November 13, 2012 — In the wake of a massive outbreak of fungal meningitis linked to contaminated medicines from a compounding pharmacy, federal lawmakers have scheduled two days of hearings to hear testimony from the FDA, the owner of the pharmacy, and others. The FDA is expected to request additional authority to inspect and regulate compounding pharmacies.
Until now, compounding pharmacies have been regulated in a gray area between 50 state pharmacy boards and the FDA. They are also subject to far less strict standards than drug manufacturers. Part of the reason for the relaxed oversight is that, traditionally, compounding pharmacies were only supposed to mix custom medications for individual patients (for example, removing an ingredient from a drug for a patient with a specific allergy).
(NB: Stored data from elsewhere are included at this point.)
(** X15: the log reader reassembles the lines of the stream: for a
    stream of lines, each closed by a carriage return or a line feed,
    its result is that of parsing the lines one after the other, each
    cut to the 8191 characters the buffer holds and to its first NUL. *)
Theorem log_reader_parses_each_line
  (ls : list (string * ascii)) (reads : list string) (st : overlay_state_t) :
  proper ls = true ->
  String.concat "" reads = stream ls ->
  ffmpeg_log_reader scan reads st
  = fold_left (fun s l => parse_line scan s (kept (fst l))) ls st.
Proof.
  intros P E. unfold ffmpeg_log_reader. rewrite fold_feed_bytes, E. clear E.
  revert st P. induction ls as [|[l term] ls IH]; intros st P.
  - reflexivity.
  - cbn in P. apply andb_true_iff in P as [P P3].
    apply andb_true_iff in P as [P1 P2]. apply negb_true_iff in P2.
    cbn [stream fold_left fst]. rewrite feed_line by assumption.
    now apply IH.
Qed.

Lemma take_word_length_le w s : (String.length (take_word w s) <= w)%nat.
Proof.
  revert s. induction w as [|w IH]; intros [|c s]; cbn; try lia.
  destruct (isspace c); cbn; [lia|]. specialize (IH s). lia.
Qed.

Lemma parse_line_bitrate_short st l :
  (String.length (latest_bitrate st) <= 63)%nat ->
  (String.length (latest_bitrate (parse_line scan st l)) <= 63)%nat.
Proof.
  intros H. unfold parse_line.
  destruct (strstr l "bitrate=") as [p|]; cbn [latest_bitrate].
  - rewrite snprintf_token. apply take_word_length_le.
  - now destruct (strstr l "fps=").
Qed.

Lemma feed_bytes_bitrate_short buf r :
  (String.length (latest_bitrate (shared r)) <= 63)%nat ->
  (String.length (latest_bitrate (shared (feed_bytes scan r buf))) <= 63)%nat.
Proof.
  revert r. induction buf as [|c buf IH]; intros r H; cbn; [exact H|].
  apply IH. unfold feed_byte.
  destruct (_ || _)%bool; cbn [shared].
  - now apply parse_line_bitrate_short.
  - now destruct (_ <? _).
Qed.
However, in recent years, some compounding pharmacies have begun mass-producing drugs, acting like mini drug manufacturing companies.
As this trend has emerged, state pharmacy boards have been inadequately prepared to regulate the pharmacies, and the FDA has been accused of overstepping its bounds when it has tried to enforce strict standards.
New England Compounding Center (NECC), the compounding pharmacy that distributed medications that have sickened more than 400 and killed 32 people, had been the source of dozens of complaints since it opened in 1998.
In 2002, the FDA received complaints that lots of methylprednisolone acetate from NECC had sickened two people with bacterial meningitis. Those same medications were later linked to the outbreak of fungal meningitis. The FDA attempted to investigate, but Barry Cadden, the owner and director of NECC, refused to cooperate with the FDA. According to the FDA report from the inspection, Mr. Cadden told FDA officials “that he was no longer willing to provide us with any additional records,” and “this FDA inspection could not proceed to any definitive resolution.”
After the FDA inspected NECC in 2002, they initially wanted NECC to cease operations until the pharmacy fixed sterility and manufacturing issues. However, NECC complained to the Massachusetts Pharmacy Board that the FDA was overstepping its bounds. The FDA relented and allowed the pharmacy to stay open.
In the upcoming days of congressional hearings, officials from the FDA, Mr. Cadden, and others will testify before lawmakers. Mr. Cadden was subpoenaed after indicating that he would not appear voluntarily. FDA Commissioner Margaret Hamburg and the Massachusetts Department of Public Health commissioner Lauren Smith are also scheduled to testify.